Les compagnies peuvent gérer les souffrances émotionnelles en donnant l'opportunité aux
employés de suivre des formations sur le stress et ses conséquences. Ces formations
diminueraient le besoin de "toxic handlers", car les gens deviendraient plus capables de
s'occuper de leurs propres émotions. Il existe différents programmes qui utilisent entre autres
des techniques de mise en situation. On apprend, par exemple, aux employés à reconnaître des
moments stressants par des images, des films…
CONCLUSION
La recherche s'est heurtée à quelques résistances, mais la plupart du temps les cadres dont elle
parle, se rendent compte que leur organisation peut être la cause de tristesse, de craintes et de
confusions.
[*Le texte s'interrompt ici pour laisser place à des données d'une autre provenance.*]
Lemma getBlocks_spec c num oid (b : VBBM) (v : V) :
  cfg_ok c → 0 < num < 2 ^ 31 → vb_inv (u_mem b) → vb_files_ok (u_mem b) → v_inv v →
  ∃ b' v', vb_inv (u_mem b') ∧ v_inv v' ∧
    ((∃ rs fl, getBlocks (Some c) num oid (b, v) = (Ret (rs, fl), (b', v')) ∧
               allocated num oid rs b b' ∧ vb_files_ok (u_mem b'))
     ∨ getBlocks (Some c) num oid (b, v) = (Exn VBBMBufferOverFlow, (b', v'))).
Proof.
  intros Hc Hn Hinv Hok Hv. unfold getBlocks.
  destruct (addVBFile_spec c oid b Hc Hinv Hok) as (i & f & b1 & Hrun1 & Hf & <- & Hinv1 & Hok1 & Hsub1).
  erewrite bind_ret by by apply on_vbbm_run. erewrite bind_ret by by apply on_vbbm_run.
  rewrite Hf. cbn [deref]. rewrite lift_run. fold (fileBlocks f).
  assert (2 ^ 32 = 2 * 2 ^ 31) by done. rewrite (wrap_u_small 32 num) by lia.
  destruct (fileBlocks f <? num) eqn:Hbig; zbool.
  { exists b1, v. split_and!; try done. by right. }
  pose proof (vb_size_range _ Hinv1).
  destruct (growUntil_spec (S (Z.to_nat num)) num b1 Hinv1) as
    (b2 & Hrun2 & Hinv2 & Hroom2 & Hf2 & Hsub2 & _); [lia|].
  erewrite bind_ret by by apply on_vbbm_run.
  destruct (proj2 Hok1 f) as [Hfok Hcc]; [apply zget_elem_of; eauto|].
  destruct Hfok as [Hf0 HfB (o & Ho & Ho1 & Ho2)] eqn:Hfeq. clear Hfeq.
  rewrite Ho, Z.div_mul in Hcc by done.
  destruct (gatherBlocks_spec (S (Z.to_nat num)) i num f o b2) as (b3 & Hrun3 & Hm3);
    try done; [lia|congruence|lia|lia|].
  erewrite bind_ret by by apply on_vbbm_run.
  destruct (ring_alloc_blocks (OID f) (fileBlocks f) o num ltac:(lia) ltac:(lia)) as (Hrb & _ & Hrf).
  destruct (ring_next_ok f o num Hfok ltac:(lia) ltac:(lia)) as [Hfok' Ho'].
  assert (vb_inv (u_mem b3)) as Hinv3 by (rewrite Hm3; by apply set_hdr_file_struct).
  assert ((t_files (u_mem b3)).[i] = Some (with_next f (ring_alloc (OID f) (fileBlocks f) o num).2)) as Hf3.
  { rewrite Hm3. cbn. apply zget_zset_eq. rewrite Hf2. by eapply zget_range. }
  destruct (ageRanges_spec i _ (ring_alloc (OID f) (fileBlocks f) o num).1 [] b3 v Hinv3 Hv Hf3)
    as (b4 & v4 & Hinv4 & Hv4 & Hag & Hres).
  exists b4, v4. split; [done|]. split; [done|].
  destruct Hres as [(fl & Hrun4 & Hclear)|Hrun4]; [|right; by apply bind_exn].
  left. eexists _, fl. split; [by rewrite (bind_ret _ _ _ _ _ Hrun4)|].
  destruct Hag as (Hsh & _ & Hf4 & Hcap4 & Hcs4).
  assert (∀ x, x ∈ entries (t_stor (u_mem b4)) → x ∈ entries (t_stor (u_mem b1))) as Hsub4.
  { intros x Hx. apply Hsub2. apply (shrinks_entries _ _ _ Hsh) in Hx. by rewrite Hm3 in Hx. }
  change (fileBlocks (with_next f _)) with (fileBlocks f) in Hclear.
  destruct (ring_clear (OID f) (fileBlocks f) o num (u_mem b4)) as [Hstale Hcc4];
    [lia|lia|done|by eapply chunk_clear_mono|done|].
  split.
  - exists (fileBlocks f), o. split_and!; try done; [lia|eauto|].
    rewrite Hcap4. rewrite Hm3 in Hcs4 |- *. cbn in *. lia.
  - eapply (vb_files_ok_advance i f); try done. by rewrite Hf4, Hm3, <- Hf2.
Qed.
End GetBlocksSpec.
(** [VSS::checkConsistency] (the extent map is not consulted any more). *)
Definition vss_checkConsistency (vbbm : VBMem) (m : VSSMem) : outcome Z :=
  _ ← forO (storage_of m) (checkVersioned vbbm);
  _ ← vss_size m;
  _ ← forO (t_buckets m) (vss_checkBucket m);
  _ ← (if forallb usedb (take (Z.to_nat (LWM (t_hdr m))) (t_stor m)) then Ret tt
       else Exn LogicError);
  _ ← forO (t_buckets m) (vss_checkDups (length (t_stor m)) m);
  Ret 0.

(** ** Save and load *)

Definition byte_of_bool (b : bool) : Z := if b then 1 else 0.
Definition bool_of_byte (x : Z) : bool := negb (x =? 0).

(** The image of an entry: 24 bytes, of which 6 are padding. *)
Definition vss_entry_bytes (e : VSSEntry) : list Z :=
  le_bytes 8 (lbid e) ++ le_bytes 4 (verID e) ++ le_bytes 1 (byte_of_bool (vbFlag e)) ++
  le_bytes 1 (byte_of_bool (locked e)) ++ le_bytes 2 0 ++ le_bytes 4 (next e) ++ le_bytes 4 0.

Definition vss_entry_of (bs : list Z) : VSSEntry :=
  mkVSS (get_s (field 0 8 bs)) (get_s (field 8 4 bs)) (bool_of_byte (get_u (field 12 1 bs)))
        (bool_of_byte (get_u (field 13 1 bs))) (get_s (field 16 4 bs)).

(** [VSS::save]: the bytes written. *)
Definition vss_save (m : VSSMem) : list Z :=
  le_bytes 4 VSS_MAGIC_V1 ++ le_bytes 4 (currentSize (t_hdr m)) ++
  (storage_of m ≫= vss_entry_bytes).

Fixpoint vss_loadEntries (n : nat) (file : list Z) : M VSS unit :=
  match n with
  | O => mret tt
  | S n' =>
      match read 24 file with
      | None => throw RuntimeError
      | Some (bs, rest) =>
          let e := vss_entry_of bs in
          vss_insert (lbid e) (verID e) (vbFlag e) (locked e) true ≫= fun _ =>
          vss_loadEntries n' rest
      end
  end.

(** [VSS::load]; [None] is a file that does not open. *)
Definition vss_load (file : option (list Z)) : M VSS unit :=
  match file with
  | None => throw RuntimeError
  | Some file =>
      match read 8 file with
      | None => throw RuntimeError
      | Some (bs, rest) =>
          let magic := get_s (field 0 4 bs) in
          let entries := get_s (field 4 4 bs) in
          if negb (magic =? VSS_MAGIC_V1) then throw RuntimeError
          else if entries <? 0 then throw RuntimeError
          else vss_growForLoad entries ≫= fun _ => vss_loadEntries (Z.to_nat entries) rest
      end
  end.
(** The version outside the version buffer, if there is one. *)
Lemma getCurrentVersion_spec m l :
  vss_struct m →
  (∃ e, in_table m e ∧ lbid e = l ∧ vbFlag e = false ∧
        getCurrentVersion l m = Ret (verID e, locked e)) ∨
  ((∀ e, in_table m e → lbid e = l → vbFlag e = true) ∧ getCurrentVersion l m = Ret (0, false)).
Proof.
  intros Hs. unfold getCurrentVersion.
  destruct (walk_first m l (fun e => (lbid e =? l) && negb (vbFlag e)) (fun e => (verID e, locked e)))
    as [(e & He & Hp & ->)|[Hno ->]]; [done|intros e He; by zbool|left|right].
  - zbool. by exists e.
  - split; [|done]. intros e He Hl. specialize (Hno e He). rewrite Hl, Z.eqb_refl in Hno.
    by apply negb_false_iff in Hno.
Qed.

Lemma isLocked_block_spec m l t :
  vss_struct m →
  (∃ e, in_table m e ∧ lbid e = l ∧ locked e = true ∧
        isLocked_block l t m = Ret (Some (negb (verID e =? t)))) ∨
  ((∀ e, in_table m e → lbid e = l → locked e = false) ∧ isLocked_block l t m = Ret None).
Proof.
  intros Hs. unfold isLocked_block.
  destruct (walk_first m l (fun e => (lbid e =? l) && locked e) (fun e => negb (verID e =? t)))
    as [(e & He & Hp & ->)|[Hno ->]]; [done|intros e He; by zbool|left|right].
  - zbool. eauto 10.
  - split; [|done]. intros e He Hl. specialize (Hno e He). by rewrite Hl, Z.eqb_refl in Hno.
Qed.

Definition ver_max (P : VSSEntry → Prop) (m : VSSMem) (bot v : Z) : Prop :=
  bot ≤ v ∧ (v = bot ∨ ∃ e, in_table m e ∧ P e ∧ verID e = v) ∧
  ∀ e, in_table m e → P e → verID e ≤ v.

Lemma getHighestVerInVB_spec m l max :
  vss_struct m →
  ∃ v, getHighestVerInVB l max m = Ret v ∧
       ver_max (fun e => lbid e = l ∧ vbFlag e = true ∧ verID e ≤ max) m (-1) v.
Proof.
  intros Hs. unfold getHighestVerInVB.
  set (P e := lbid e = l ∧ vbFlag e = true ∧ verID e ≤ max).
  match goal with |- context [walk_bucket m l ?body ?a] =>
    destruct (walk_bucket_rule m l body a
      (fun seen v => -1 ≤ v ∧ (v = -1 ∨ ∃ e, in_table m e ∧ P e ∧ verID e = v) ∧
                     ∀ e, e ∈ seen → P e → verID e ≤ v) (fun _ => False)) as ([v|[]] & -> & Hr) end; [done| | |].
  - split; [lia|]. split; [by left|]. intros e He. by apply elem_of_nil in He.
  - intros seen i e v Hi Hu (Hb & Hv & Hle). assert (in_table m e) by (by exists i).
    destruct (_ && _) eqn:Hc; zbool.
    + split; [lia|]. split; [right; exists e; unfold P; auto|].
      intros x [Hx|Hx]%elem_of_app HPx; [specialize (Hle x Hx HPx); lia|].
      apply list_elem_of_singleton in Hx as ->. done.
    + split; [done|]. split; [done|].
      intros x [Hx|Hx]%elem_of_app HPx; [by apply Hle|].
      apply list_elem_of_singleton in Hx as ->. destruct HPx as (Hl & Hf & Hmx).
      rewrite Hl, Z.eqb_refl, Hf in Hc. destruct Hc as [?|[?|?]%andb_false_iff]; [done|zbool; lia..].
  - exists v. split; [done|]. destruct Hr as (es & (Hb & Hv & Hle) & _ & Hall).
    split_and!; [done|done|]. intros e (i & Hi & Hu) HP. apply Hle; [|done].
    apply (Hall i); [done..|apply HP].
Qed.

(** The blocks a rollback needs: the newest unlocked version of a block that has
    a locked one. *)
Lemma isEntryLocked_spec m l ver :
  vss_struct m → l ≠ -1 →
  ∃ b rb, isEntryLocked l ver m = Ret b ∧
    ver_max (fun e => lbid e = l ∧ locked e = false) m 0 rb ∧
    (b = true ↔ (∃ e, in_table m e ∧ lbid e = l ∧ locked e = true) ∧ ver = rb).
Proof.
  intros Hs Hl. unfold isEntryLocked. case_if; [done|].
  set (P e := lbid e = l ∧ locked e = false).
  match goal with |- context [walk_bucket m l ?body ?a] =>
    destruct (walk_bucket_rule m l body a
      (fun seen '(h, v) => (0 ≤ v ∧ (v = 0 ∨ ∃ e, in_table m e ∧ P e ∧ verID e = v) ∧
                            ∀ e, e ∈ seen → P e → verID e ≤ v) ∧
         (h = true → ∃ e, in_table m e ∧ lbid e = l ∧ locked e = true) ∧
         (h = false → ∀ e, e ∈ seen → lbid e = l → locked e = false)) (fun _ => False))
      as ([[h v]|[]] & -> & Hr) end; [done| | |].
  - split_and!; try done; [by left|..]; intros; set_solver.
  - intros seen i e [h v] Hi Hu ((Hb & Hv & Hle) & Ht & Hf). assert (in_table m e) by (by exists i).
    assert (∀ Q : VSSEntry → Prop, Q e → (∀ x, x ∈ seen → Q x) → ∀ x, x ∈ seen ++ [e] → Q x) as Hall.
    { intros Q He Hsn x [Hx|Hx]%elem_of_app; [auto|]. by apply list_elem_of_singleton in Hx as ->. }
    destruct (negb (lbid e =? l)) eqn:Hn; [|destruct (locked e) eqn:Hlk; [|destruct (v <? verID e) eqn:Hlt]]; zbool.
    + split_and!; try done.
      * apply (Hall (fun x => P x → verID x ≤ v)); [by intros [? _]|done].
      * intros Hh. by apply (Hall (fun x => lbid x = l → locked x = false)); [|auto].
    + split_and!; try done; [|eauto].
      apply (Hall (fun x => P x → verID x ≤ v)); [|done]. intros [_ ?]. congruence.
    + split_and!; try done; [lia|right; by exists e| |].
      * apply (Hall (fun x => P x → verID x ≤ verID e)); [done|]. intros x Hx HP.
        specialize (Hle x Hx HP). lia.
      * intros Hh. by apply (Hall (fun x => lbid x = l → locked x = false)); [|auto].
    + split_and!; try done.
      * by apply (Hall (fun x => P x → verID x ≤ v)).
      * intros Hh. by apply (Hall (fun x => lbid x = l → locked x = false)); [|auto].
  - exists (h && (ver =? v)), v. split; [done|].
    destruct Hr as (es & ((Hb & Hv & Hle) & Ht & Hf) & _ & Hall). split.
    + split_and!; [done|done|]. intros e (i & Hi & Hu) HP. apply Hle; [|done]. apply (Hall i); [done..|apply HP].
    + rewrite andb_true_iff, Z.eqb_eq. split; [naive_solver|]. intros [(e & (i & Hi & Hu) & Hle' & Hlk) ->].
      split; [|done]. destruct h; [done|]. rewrite (Hf eq_refl e) in Hlk; [done|by apply (Hall i)|done].
Qed.

(** [isTooOld] starts its minimum at 0 and so never finds a version above it. *)
Lemma isTooOld_spec m l ver :
  vss_struct m → vers_nonneg m → 0 ≤ ver → isTooOld l ver m = Ret false.
Proof.
  intros Hs Hpos Hv. unfold isTooOld.
  match goal with |- context [walk_bucket m l ?body ?a] =>
    destruct (walk_bucket_rule m l body a (fun _ v => v ≤ 0) (fun _ => False)) as ([v|[]] & -> & Hr) end;
    [done|done| |].
  - intros seen i e v Hi Hu Hle. case_if; [|done]. lia.
  - cbn. destruct Hr as (_ & Hle & _). f_equal. apply Z.ltb_ge. lia.
Qed.
(** Removing the block [l] from its bucket. *)
Lemma removeChain_block {X} (hook : VSSEntry → M X unit) (XI : list VSSEntry → X → Prop) l s x rem :
  (∀ rem e x, lbid e = l → XI rem x → ∃ x', hook e x = (Ret tt, x') ∧ XI (rem ++ [node_body e]) x') →
  l ≠ -1 → vss_inv (u_mem s) → XI rem x →
  let b := vss_hash (numHashBuckets (t_hdr (u_mem s))) l in
  ∃ h s' x' rem', (t_buckets (u_mem s)).[b] = Some h ∧
    removeChain hook (length (t_stor (u_mem s))) b l (-1) h (s, x) = (Ret tt, (s', x')) ∧
    vss_inv (u_mem s') ∧ XI (rem ++ rem') x' ∧
    entries (t_stor (u_mem s)) ≡ₚ rem' ++ entries (t_stor (u_mem s')) ∧
    Forall (fun e => lbid e = l) rem' ∧ (∀ x, x ∈ entries (t_stor (u_mem s')) → lbid x ≠ l).
Proof.
  intros Hhook Hl Hinv HX b. pose proof (ss_chains _ (si_struct _ Hinv)) as Ht.
  destruct (tstruct_bucket _ _ _ _ (mkVSS l 0 false false 0) Ht) as [h Hb].
  change (key_hash _ _) with b in Hb.
  destruct (ts_wf _ _ _ _ Ht b h Hb) as (l2 & Hc & Hnd & _).
  destruct (removeChain_spec hook XI b l Hhook Hl (length (t_stor (u_mem s))) l2 [] h s x rem)
    as (s' & x' & rem' & h' & l' & Hrun & Hinv' & HX' & He & Hall & Hb' & Hc' & Hp' & Hn'); try done.
  - intros j e Hj. by apply elem_of_nil in Hj.
  - by eapply chain_length.
  - exists h, s', x', rem'. rewrite <- (chain_head _ _ _ Hc) in Hrun.
    split_and!; try done. intros y (i & e & Hi & Hu & ->)%elem_of_entries.
    cbn. destruct (decide (lbid e = l)) as [Hel|]; [|done].
    apply (Hp' i e); [|done]. 
    eapply (bucket_complete (key_hash (numHashBuckets (t_hdr (u_mem s'))))); try done.
    + apply (ts_wf _ _ _ _ (ss_chains _ (si_struct _ Hinv'))).
    + rewrite Hn'. unfold b. by rewrite <- Hel.
Qed.

(** ** [removeEntry] *)

(** Its specification: the version goes; when no version of the block is left in
    the version buffer or locked, the whole block goes, and is to be flushed. *)
Definition needed (l : Z) (a : gmap (Z * Z) (bool * bool)) : Prop :=
  map_Exists (fun k f => k.1 = l ∧ f.1 || f.2 = true) a.

#[global] Instance needed_dec l a : Decision (needed l a).
Proof. unfold needed. apply _. Defined.

Definition spec_removeEntry (l ver : Z) (a : gmap (Z * Z) (bool * bool))
    : gmap (Z * Z) (bool * bool) * bool :=
  match a !! (l, ver) with
  | None => (a, false)
  | Some _ =>
      let a1 := delete (l, ver) a in
      if decide (needed l a1) then (a1, false) else (drop_block l a1, true)
  end.

Lemma walk_needed m l :
  vss_inv m → l ≠ -1 →
  ∃ h r, (t_buckets m).[vss_hash (numHashBuckets (t_hdr m)) l] = Some h ∧
    walk (length (t_stor m)) (t_stor m)
      (fun _ e (_ : unit) => if (lbid e =? l) && (vbFlag e || locked e) then inr tt else inl tt) h tt
      = Ret r ∧ (needed l (vss_abs m) ↔ r = inr tt).
Proof.
  intros Hinv Hl. pose proof (ss_chains _ (si_struct _ Hinv)) as Ht.
  destruct (tstruct_bucket _ _ _ _ (mkVSS l 0 false false 0) Ht) as [h Hb].
  destruct (walk_first m l (fun e => (lbid e =? l) && (vbFlag e || locked e)) (fun _ => tt))
    as [(e & (i & Hi & Hu) & Hp & Hr)|[Hno Hr]];
    [by destruct Hinv|intros e He; by zbool|..]; unfold walk_bucket in Hr;
    change (key_hash _ _) with (vss_hash (numHashBuckets (t_hdr m)) l) in Hb; rewrite Hb in Hr;
    cbn [deref mbind outcome_bind] in Hr; (eexists h, _; split; [done|]; split; [exact Hr|]).
  - split; [done|]. intros _. apply andb_true_iff in Hp as [<-%Z.eqb_eq Hf].
    exists (vss_key e), (vss_flags e). split; [|done]. apply vss_abs_Some; [done|]. by exists i, e.
  - split; [|done]. intros (k & f & (i & e & Hi & Hu & <- & <-)%vss_abs_Some & Hkl & Hf); [|done].
    specialize (Hno e ltac:(by exists i)). cbn in Hkl, Hf. rewrite Hkl, Z.eqb_refl, Hf in Hno. done.
Qed.

Lemma removeChain_vss_block l s :
  l ≠ -1 → vss_inv (u_mem s) →
  let b := vss_hash (numHashBuckets (t_hdr (u_mem s))) l in
  ∃ h s', (t_buckets (u_mem s)).[b] = Some h ∧
    removeChain_vss (length (t_stor (u_mem s))) b l (-1) h s = (Ret tt, s') ∧
    vss_inv (u_mem s') ∧ vss_abs (u_mem s') = drop_block l (vss_abs (u_mem s)).
Proof.
  intros Hl Hinv b.
  destruct (removeChain_block (fun _ => mret tt) (fun _ (_ : unit) => True) l s tt [])
    as (h & s' & x' & rem' & Hb & Hrun & Hinv' & _ & He & Hall & Hno); try done.
  { intros rem e x _ _. by exists x. }
  exists h, s'. split; [done|]. unfold removeChain_vss. fold b in Hrun. rewrite Hrun.
  split_and!; try done. by eapply abs_drop_block.
Qed.

Lemma unlinked_abs b l1 i l2 e s s' :
  vss_inv (u_mem s) → unlinked b l1 i l2 e s s' →
  vss_abs (u_mem s') = delete (vss_key e) (vss_abs (u_mem s)).
Proof.
  intros Hinv Hul. unfold vss_abs.
  destruct (tabmap_uncons vss_key vss_key_body _ _ e (si_unique _ Hinv) (ul_entries _ _ _ _ _ _ _ Hul))
    as [-> _]. apply fmap_delete.
Qed.

Lemma vss_removeEntry_spec l ver fl s :
  l ≠ -1 → vss_inv (u_mem s) →
  let '(a', flush) := spec_removeEntry l ver (vss_abs (u_mem s)) in
  ∃ s', vss_removeEntry l ver fl s = (Ret (if flush then fl ++ [l] else fl), s') ∧
        vss_inv (u_mem s') ∧ vss_abs (u_mem s') = a'.
Proof.
  intros Hl Hinv. unfold vss_removeEntry, spec_removeEntry. autorewrite with run.
  destruct (vss_getIndex_spec (u_mem s) l ver (si_struct _ Hinv) Hl) as
    (h & Hb & [(l1 & i & l2 & e & -> & Hc & Hi & Hu & Hk)|(prev & -> & Hnone)]); rewrite lift_run.
  2: { assert (vss_abs (u_mem s) !! (l, ver) = None) as ->.
       { apply vss_abs_None. by apply tabmap_None. }
       by exists s. }
  assert (i =? -1 = false) as ->.
  { apply Z.eqb_neq. apply zget_range in Hi. lia. }
  rewrite Hi. cbn [deref]. rewrite lift_run.
  assert (vss_abs (u_mem s) !! (l, ver) = Some (vss_flags e)) as ->.
  { apply vss_abs_Some; [done|]. by exists i, e. }
  destruct (unlink_step _ h l1 i l2 e s Hinv Hb Hc Hi Hu) as (s1 & log & Hr1 & Hh1 & Hul).
  rewrite (bind_ret _ _ _ _ _ Hr1). autorewrite with run. cbn [u_mem].
  set (s2 := mkUndoable (set_hdr (dropped i e (t_hdr (u_mem s1))) (u_mem s1)) _).
  assert (vss_inv (u_mem s2)) as Hinv2 by apply (ul_inv _ _ _ _ _ _ _ Hul).
  assert (vss_abs (u_mem s2) = delete (l, ver) (vss_abs (u_mem s))) as Ha2.
  { rewrite <- Hk. exact (unlinked_abs _ _ _ _ _ _ _ Hinv Hul). }
  change (set_hdr (dropped i e (t_hdr (u_mem s1))) (u_mem s1)) with (u_mem s2).
  assert (numHashBuckets (t_hdr (u_mem s2)) = numHashBuckets (t_hdr (u_mem s))) as Hn2.
  { unfold s2. cbn [u_mem t_hdr set_hdr]. rewrite Hh1. apply dropped_fields. }
  destruct (walk_needed (u_mem s2) l Hinv2 Hl) as (h2 & r & Hb2 & Hw & Hneed).
  rewrite Hn2 in Hb2. rewrite Hb2. cbn [deref]. rewrite lift_run, Hw, lift_run.
  rewrite <- Ha2. destruct r as [[]|[]].
  - rewrite decide_False by (rewrite Hneed; done).
    destruct (removeChain_vss_block l s2 Hl Hinv2) as (h3 & s3 & Hb3 & Hrun & Hinv3 & Ha3).
    rewrite Hn2, Hb2 in Hb3. simplify_eq. rewrite Hn2 in Hrun.
    rewrite (bind_ret _ _ _ _ _ Hrun). by exists s3.
  - rewrite decide_True by (by rewrite Hneed). by exists s2.
Qed.

(** The VSS keeps the promise the VBBM relies on. *)
Lemma isEntryLocked_total l ver (v : VSS) :
  vss_inv (u_mem v) → ∃ b, vc_isEntryLocked l ver v = Ret b.
Proof.
  intros Hinv. cbn. destruct (decide (l = -1)) as [->|Hl]; [by exists false|].
  destruct (isEntryLocked_spec (u_mem v) l ver (si_struct _ Hinv) Hl) as (b & _ & Hb & _). eauto.
Qed.

Lemma removeEntry_total l ver fl (v : VSS) :
  vss_inv (u_mem v) → l ≠ -1 →
  ∃ fl' v', vc_removeEntry l ver fl v = (Ret fl', v') ∧ vss_inv (u_mem v').
Proof.
  intros Hinv Hl. pose proof (vss_removeEntry_spec l ver fl v Hl Hinv) as Hspec.
  destruct (spec_removeEntry l ver (vss_abs (u_mem v))) as [a' flush].
  destruct Hspec as (s' & Hrun & Hinv' & _). eauto.
Qed.

#[global] Instance VSS_calls_laws : VSSCallsLaws VSS := {
  v_inv v := vss_inv (u_mem v);
  vc_isEntryLocked_total := isEntryLocked_total;
  vc_removeEntry_total := removeEntry_total;
}.

(** ** [setVBFlag] *)

(** Rewriting the flags of an entry in place. *)
Lemma set_flags_spec i e e' m :
  vss_inv m → (t_stor m).[i] = Some e → used e → vss_key e' = vss_key e → next e' = next e →
  vss_inv (set_stor i e' m) ∧
  vss_abs (set_stor i e' m) = <[vss_key e := vss_flags e']> (vss_abs m).
Proof.
  intros [[Ht Hcap] Hsz Hu] Hi Hue Hk Hn. pose proof Hk as [= Hlb Hv].
  destruct (entries_id (t_stor m) i e Hi) as (rest & Hp & Hset).
  assert (usedb e = true) as Hub by by apply usedb_true.
  assert (usedb e' = true) as Hub'.
  { apply usedb_true. unfold used. cbn. rewrite Hlb. done. }
  rewrite Hub in Hp. specialize (Hset e'). rewrite Hub' in Hset. cbn [app] in Hp, Hset.
  assert (NoDup (vss_key <$> node_body e :: rest)) as Hnd by (unfold keys_unique in Hu; by rewrite Hp in Hu).
  assert (keys_unique vss_key ((t_stor m).[i <- e'])) as Hu'.
  { unfold keys_unique. rewrite Hset. csimpl. csimpl in Hnd. by rewrite vss_key_body, Hk, <- vss_key_body. }
  split.
  - split; [split|..]; cbn [t_hdr t_stor t_buckets set_stor].
    + apply (tstruct_update _ _ _ _ _ e); try done. unfold key_hash, VSSEntry_hash, vss_bucket. by rewrite Hlb.
    + by rewrite zlength_zset.
    + rewrite Hsz, Hp, Hset, !zlength_cons. done.
    + done.
  - unfold vss_abs, tabmap. cbn [t_stor set_stor].
    rewrite (list_to_map_proper _ ((fun e => (vss_key e, e)) <$> node_body e' :: rest));
      [|rewrite keyed_fst; exact Hu'|by rewrite Hset].
    rewrite (list_to_map_proper ((fun e => (vss_key e, e)) <$> entries (t_stor m))
               ((fun e => (vss_key e, e)) <$> node_body e :: rest));
      [|rewrite keyed_fst; exact Hu|by rewrite Hp].
    csimpl. rewrite !fmap_insert, !vss_key_body, Hk, insert_insert_eq. done.
Qed.

Lemma setVBFlag_spec l ver flag s :
  l ≠ -1 → vss_inv (u_mem s) →
  match vss_abs (u_mem s) !! (l, ver) with
  | None => setVBFlag l ver flag s = (Exn LogicError, s)
  | Some (_, lck) =>
      ∃ s', setVBFlag l ver flag s = (Ret tt, s') ∧ vss_inv (u_mem s') ∧
            vss_abs (u_mem s') = <[(l, ver) := (flag, lck)]> (vss_abs (u_mem s))
  end.
Proof.
  intros Hl Hinv. unfold setVBFlag. autorewrite with run.
  destruct (vss_getIndex_spec (u_mem s) l ver (si_struct _ Hinv) Hl) as
    (h & Hb & [(l1 & i & l2 & e & -> & Hc & Hi & Hu & Hk)|(prev & -> & Hnone)]); rewrite lift_run.
  2: { assert (vss_abs (u_mem s) !! (l, ver) = None) as ->; [|done].
       apply vss_abs_None. by apply tabmap_None. }
  assert (i =? -1 = false) as ->.
  { apply Z.eqb_neq. apply zget_range in Hi. lia. }
  rewrite Hi. cbn [deref]. rewrite lift_run.
  assert (vss_abs (u_mem s) !! (l, ver) = Some (vbFlag e, locked e)) as ->.
  { apply vss_abs_Some; [done|]. by exists i, e. }
  autorewrite with run. eexists. split; [reflexivity|]. rewrite <- Hk.
  by apply (set_flags_spec i e (mkVSS (lbid e) (verID e) flag (locked e) (next e))).
Qed.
Beaucoup de personnes arrivent à gérer leurs propres émotions tout en se souciant
des autres.
Cette recherche a mis en évidence que finalement les cadres et les managers avaient été
soulagés car c'était la première fois qu'ils étaient capables de parler des malaises au sein de
l'organisation. Il faut noter qu'il est impossible et pas recommandé d'enlever toutes les failles
émotionnelles d'une organisation. Rappelons que les souffrances dans les organisation ne
viennent pas que des restrictions du personnel, d'un mauvais patron, ou encore des
changements, mais du fait que des individus cherchent à tout prix à atteindre l'excellence.
Il est essentiel de prendre en charge les employés le plus tôt possible et de ne pas attendre que
les souffrances aient provoqué des dégâts irréparables. Un employé en bonne santé, bien dans
sa peau est un élément clé pour le succès d'une entreprise et de la société, à long terme!!